**Stored data:**
(** A database with one user and two saved jobs, and a second user. *)
Definition user_db : MainDb.db :=
  {| MainDb.users := [{| MainDb.u_id := 1; MainDb.u_email := "a@b.in" |};
                      {| MainDb.u_id := 2; MainDb.u_email := "c@d.in" |}];
     MainDb.saved_jobs :=
       [{| MainDb.sj_id := 1; MainDb.sj_user := 1; MainDb.sj_title := "Dev";
           MainDb.sj_company := "Acme"; MainDb.sj_location := "Pune";
           MainDb.sj_link := "l1"; MainDb.sj_hr_email := None;
           MainDb.sj_status := Some "applied" |};
        {| MainDb.sj_id := 2; MainDb.sj_user := 1; MainDb.sj_title := "Dev";
           MainDb.sj_company := "Acme"; MainDb.sj_location := "Pune";
           MainDb.sj_link := "l2"; MainDb.sj_hr_email := None;
           MainDb.sj_status := None |}] |}.

End Sample.

(** ** Auxiliary lemmas *)

Lemma str_app_assoc (a b c : string) : (a ++ b) ++ c = a ++ (b ++ c).
Proof. induction a as [|x a IH]; simpl; [reflexivity | now rewrite IH]. Qed.

Lemma str_app_nil_r (a : string) : a ++ "" = a.
Proof. induction a as [|x a IH]; simpl; [reflexivity | now rewrite IH]. Qed.

Lemma concat_empty_cons (x : string) (xs : list string) :
  String.concat "" (x :: xs) = x ++ String.concat "" xs.
Proof. destruct xs; simpl; [now rewrite str_app_nil_r | reflexivity]. Qed.

Lemma extract_text_acc (page : Type) (get_text : page -> string) (pages : list page) (acc : string) :
  fold_left (fun text p => text ++ get_text p) pages acc
  = acc ++ String.concat "" (map get_text pages).
Proof.
  revert acc; induction pages as [|p ps IH]; intro acc; cbn [fold_left map].
  - simpl. now rewrite str_app_nil_r.
  - rewrite IH, concat_empty_cons. now rewrite str_app_assoc.
Qed.

Lemma extract_text_concat (page : Type) (get_text : page -> string) (pages : list page) :
  extract_text page get_text pages = String.concat "" (map get_text pages).
Proof. unfold extract_text. now rewrite extract_text_acc. Qed.

Lemma concat_empty_app (xs ys : list string) :
  String.concat "" (xs ++ ys) = String.concat "" xs ++ String.concat "" ys.
Proof.
  induction xs as [|x xs IH]; simpl app.
  - reflexivity.
  - rewrite !concat_empty_cons, IH. now rewrite str_app_assoc.
Qed.

Lemma string_of_list_ascii_app (a b : list ascii) :
  string_of_list_ascii (a ++ b) = string_of_list_ascii a ++ string_of_list_ascii b.
Proof. induction a as [|c a IH]; simpl; [reflexivity | now rewrite IH]. Qed.

Lemma mtch_suffix (pat : Re.pattern) :
  forall before after rest, Re.mtch pat before after = Some rest ->
  exists m, after = (m ++ rest)%list.
Proof.
  induction pat as [|a pat IH]; intros before after rest H; simpl in H.
  - injection H as <-. now exists [].
  - destruct a as [c|p lo hi|].
    + destruct after as [|d after']; [discriminate|].
      destruct (Ascii.eqb c d); [|discriminate].
      destruct (IH _ _ _ H) as [m ->]. now exists (d :: m).
    + revert H. generalize (Re.run p hi after) as n.
      induction n as [|n IHn]; intro H.
      * destruct (Nat.leb lo 0); [|discriminate].
        destruct (Re.mtch pat _ (skipn 0 after)) eqn:E; [|discriminate].
        injection H as ->. destruct (IH _ _ _ E) as [m Hm].
        exists (firstn 0 after ++ m)%list. rewrite <- app_assoc, <- Hm.
        symmetry. apply firstn_skipn.
      * destruct (Nat.leb lo (S n)).
        -- destruct (Re.mtch pat _ (skipn (S n) after)) eqn:E.
           ++ injection H as ->. destruct (IH _ _ _ E) as [m Hm].
              exists (firstn (S n) after ++ m)%list. rewrite <- app_assoc, <- Hm.
              symmetry. apply firstn_skipn.
           ++ exact (IHn H).
        -- exact (IHn H).
    + destruct (Re.boundary before after); [|discriminate].
      exact (IH _ _ _ H).
Qed.

(** ** Claims *)

(** C1: the experience level of the scrape pipeline's query construction
    is Internship for 0 years, Entry level for 1 or 2, Associate for 3 to
    5 and the senior bucket ("Mid-Senior level") above 5 (main.py); an
    absent value adds no experience filter to the URL
    (linkedin_scraper.py). *)
Theorem experience_level_table :
  (forall y : Z, y = 0%Z -> MainScraper.experience_level_of y = MainScraper.Internship) /\
  (forall y : Z, (1 <= y <= 2)%Z -> MainScraper.experience_level_of y = MainScraper.EntryLevel) /\
  (forall y : Z, (3 <= y <= 5)%Z -> MainScraper.experience_level_of y = MainScraper.Associate) /\
  (forall y : Z, (5 < y)%Z -> MainScraper.experience_level_of y = MainScraper.MidSeniorLevel) /\
  LinkedinScraper.experience_filter None = "" /\
  (forall skills location,
     LinkedinScraper.search_url skills location None
     = "https://www.linkedin.com/jobs/search/?keywords=" ++ Py.join "+" (firstn 3 skills)
       ++ "&location=" ++ location).
Proof.
  unfold MainScraper.experience_level_of.
  repeat split; intros.
  - subst. reflexivity.
  - destruct (Z.eqb_spec y 0); [lia|]. destruct (Z.leb_spec y 2); [reflexivity | lia].
  - destruct (Z.eqb_spec y 0); [lia|]. destruct (Z.leb_spec y 2); [lia|].
    destruct (Z.leb_spec y 5); [reflexivity | lia].
  - destruct (Z.eqb_spec y 0); [lia|]. destruct (Z.leb_spec y 2); [lia|].
    destruct (Z.leb_spec y 5); [lia | reflexivity].
  - unfold LinkedinScraper.search_url, LinkedinScraper.experience_filter.
    now rewrite str_app_nil_r.
Qed.

Lemma experience_level_table_witness :
  MainScraper.experience_level_of 0 = MainScraper.Internship /\
  MainScraper.experience_level_of 2 = MainScraper.EntryLevel /\
  MainScraper.experience_level_of 4 = MainScraper.Associate /\
  MainScraper.experience_level_of 7 = MainScraper.MidSeniorLevel.
Proof.
  destruct experience_level_table as (H0 & H1 & H2 & H3 & _).
  split; [apply H0; reflexivity|].
  split; [apply H1; lia|].
  split; [apply H2; lia|].
  apply H3; lia.
Defined.

Lemma scan_first_hd (pat : Re.pattern) (before after rest : list ascii) :
  Re.mtch pat before after = Some rest ->
  (firstn (length after - length rest) after ++ rest)%list = after.
Proof.
  intro E. destruct (mtch_suffix _ _ _ _ E) as [m0 Hm0]. subst after.
  rewrite length_app, Nat.add_sub, firstn_app, firstn_all, Nat.sub_diag,
          firstn_O, app_nil_r. reflexivity.
Qed.

(** The first word [scan] returns is the match at the leftmost position
    where the pattern matches. *)
Lemma scan_first (pat : Re.pattern) :
  forall fuel before after e ms, length after < fuel ->
  Re.scan fuel pat before after = e :: ms ->
  exists pre suf, after = (pre ++ e ++ suf)%list /\
    Re.mtch pat (rev_append pre before) (e ++ suf)%list = Some suf /\
    forall k, k < length pre ->
      Re.mtch pat (rev_append (firstn k after) before) (skipn k after) = None.
Proof.
  induction fuel as [|f IH]; intros before after e ms Hlt H; [lia|].
  simpl in H. destruct (Re.mtch pat before after) as [rest|] eqn:E.
  - pose proof (scan_first_hd _ _ _ _ E) as Hs.
    assert (He : e = firstn (length after - length rest) after).
    { destruct (firstn (length after - length rest) after); now injection H. }
    subst e. exists [], rest. split; [now rewrite Hs|].
    split; [simpl; now rewrite Hs|]. intros k Hk; simpl in Hk; lia.
  - destruct after as [|c a']; [discriminate|].
    simpl in Hlt. destruct (IH (c :: before) a' e ms ltac:(lia) H)
      as [pre [suf [Ha [Hm Hn]]]].
    exists (c :: pre), suf. split; [simpl; now rewrite Ha|].
    split; [exact Hm|].
    intros [|k] Hk; [exact E|]. simpl in Hk |- *. apply Hn. lia.
Qed.

(** When [scan] returns nothing, the pattern matches at no position. *)
Lemma scan_none (pat : Re.pattern) :
  forall fuel before after, length after < fuel ->
  Re.scan fuel pat before after = [] ->
  forall k, k <= length after ->
    Re.mtch pat (rev_append (firstn k after) before) (skipn k after) = None.
Proof.
  induction fuel as [|f IH]; intros before after Hlt H k Hk; [lia|].
  simpl in H. destruct (Re.mtch pat before after) as [rest|] eqn:E.
  - destruct (firstn (length after - length rest) after); discriminate.
  - destruct k as [|k]; [exact E|].
    destruct after as [|c a']; [simpl in Hk; lia|].
    simpl in Hlt, Hk |- *. apply IH; [lia | exact H | lia].
Qed.

Lemma occur_in_order_app_l (ms : list (list ascii)) (x r : list ascii) :
  occur_in_order ms r -> occur_in_order ms (x ++ r).
Proof.
  destruct ms as [|m ms]; simpl; [trivial|].
  intros [pre [rest [-> H]]]. exists (x ++ pre)%list, rest.
  split; [now rewrite app_assoc | exact H].
Qed.

(** The words [scan] returns occur in the text in document order. *)
Lemma scan_in_order (pat : Re.pattern) :
  forall fuel before after, occur_in_order (Re.scan fuel pat before after) after.
Proof.
  induction fuel as [|f IH]; intros before after; simpl; [trivial|].
  assert (Hskip : occur_in_order (match after with
                                  | [] => []
                                  | c :: a' => Re.scan f pat (c :: before) a'
                                  end) after).
  { destruct after as [|c a']; simpl; [trivial|].
    apply (occur_in_order_app_l _ [c]), IH. }
  destruct (Re.mtch pat before after) as [rest|] eqn:E; [|exact Hskip].
  pose proof (scan_first_hd _ _ _ _ E) as Hs.
  destruct (firstn (length after - length rest) after) as [|x m] eqn:Hm.
  - exists [], after. split; [reflexivity | exact Hskip].
  - exists [], rest. split; [exact (eq_sym Hs) | apply IH].
Qed.

Lemma occur_in_order_filter (q : string -> bool) :
  forall ms l, occur_in_order ms l ->
  occur_in_order (map list_ascii_of_string (filter q (map string_of_list_ascii ms))) l.
Proof.
  induction ms as [|m ms IH]; intros l H; simpl; [trivial|].
  destruct H as [pre [rest [-> H]]].
  destruct (q (string_of_list_ascii m)); simpl.
  - rewrite list_ascii_of_string_of_list_ascii. exists pre, rest. split; [reflexivity|].
    now apply IH.
  - rewrite app_assoc. apply occur_in_order_app_l. now apply IH.
Qed.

**Your goal:** Could you print, word for word, the line containing "induction fuel as [|f IH]; intros before after Hlt" and every line after it through the end of the records, and nothing else?

**Final answer:**
  induction fuel as [|f IH]; intros before after Hlt H k Hk; [lia|].
  simpl in H. destruct (Re.mtch pat before after) as [rest|] eqn:E.
  - destruct (firstn (length after - length rest) after); discriminate.
  - destruct k as [|k]; [exact E|].
    destruct after as [|c a']; [simpl in Hk; lia|].
    simpl in Hlt, Hk |- *. apply IH; [lia | exact H | lia].
Qed.

Lemma occur_in_order_app_l (ms : list (list ascii)) (x r : list ascii) :
  occur_in_order ms r -> occur_in_order ms (x ++ r).
Proof.
  destruct ms as [|m ms]; simpl; [trivial|].
  intros [pre [rest [-> H]]]. exists (x ++ pre)%list, rest.
  split; [now rewrite app_assoc | exact H].
Qed.

(** The words [scan] returns occur in the text in document order. *)
Lemma scan_in_order (pat : Re.pattern) :
  forall fuel before after, occur_in_order (Re.scan fuel pat before after) after.
Proof.
  induction fuel as [|f IH]; intros before after; simpl; [trivial|].
  assert (Hskip : occur_in_order (match after with
                                  | [] => []
                                  | c :: a' => Re.scan f pat (c :: before) a'
                                  end) after).
  { destruct after as [|c a']; simpl; [trivial|].
    apply (occur_in_order_app_l _ [c]), IH. }
  destruct (Re.mtch pat before after) as [rest|] eqn:E; [|exact Hskip].
  pose proof (scan_first_hd _ _ _ _ E) as Hs.
  destruct (firstn (length after - length rest) after) as [|x m] eqn:Hm.
  - exists [], after. split; [reflexivity | exact Hskip].
  - exists [], rest. split; [exact (eq_sym Hs) | apply IH].
Qed.

Lemma occur_in_order_filter (q : string -> bool) :
  forall ms l, occur_in_order ms l ->
  occur_in_order (map list_ascii_of_string (filter q (map string_of_list_ascii ms))) l.
Proof.
  induction ms as [|m ms IH]; intros l H; simpl; [trivial|].
  destruct H as [pre [rest [-> H]]].
  destruct (q (string_of_list_ascii m)); simpl.
  - rewrite list_ascii_of_string_of_list_ascii. exists pre, rest. split; [reflexivity|].
    now apply IH.
  - rewrite app_assoc. apply occur_in_order_app_l. now apply IH.
Qed.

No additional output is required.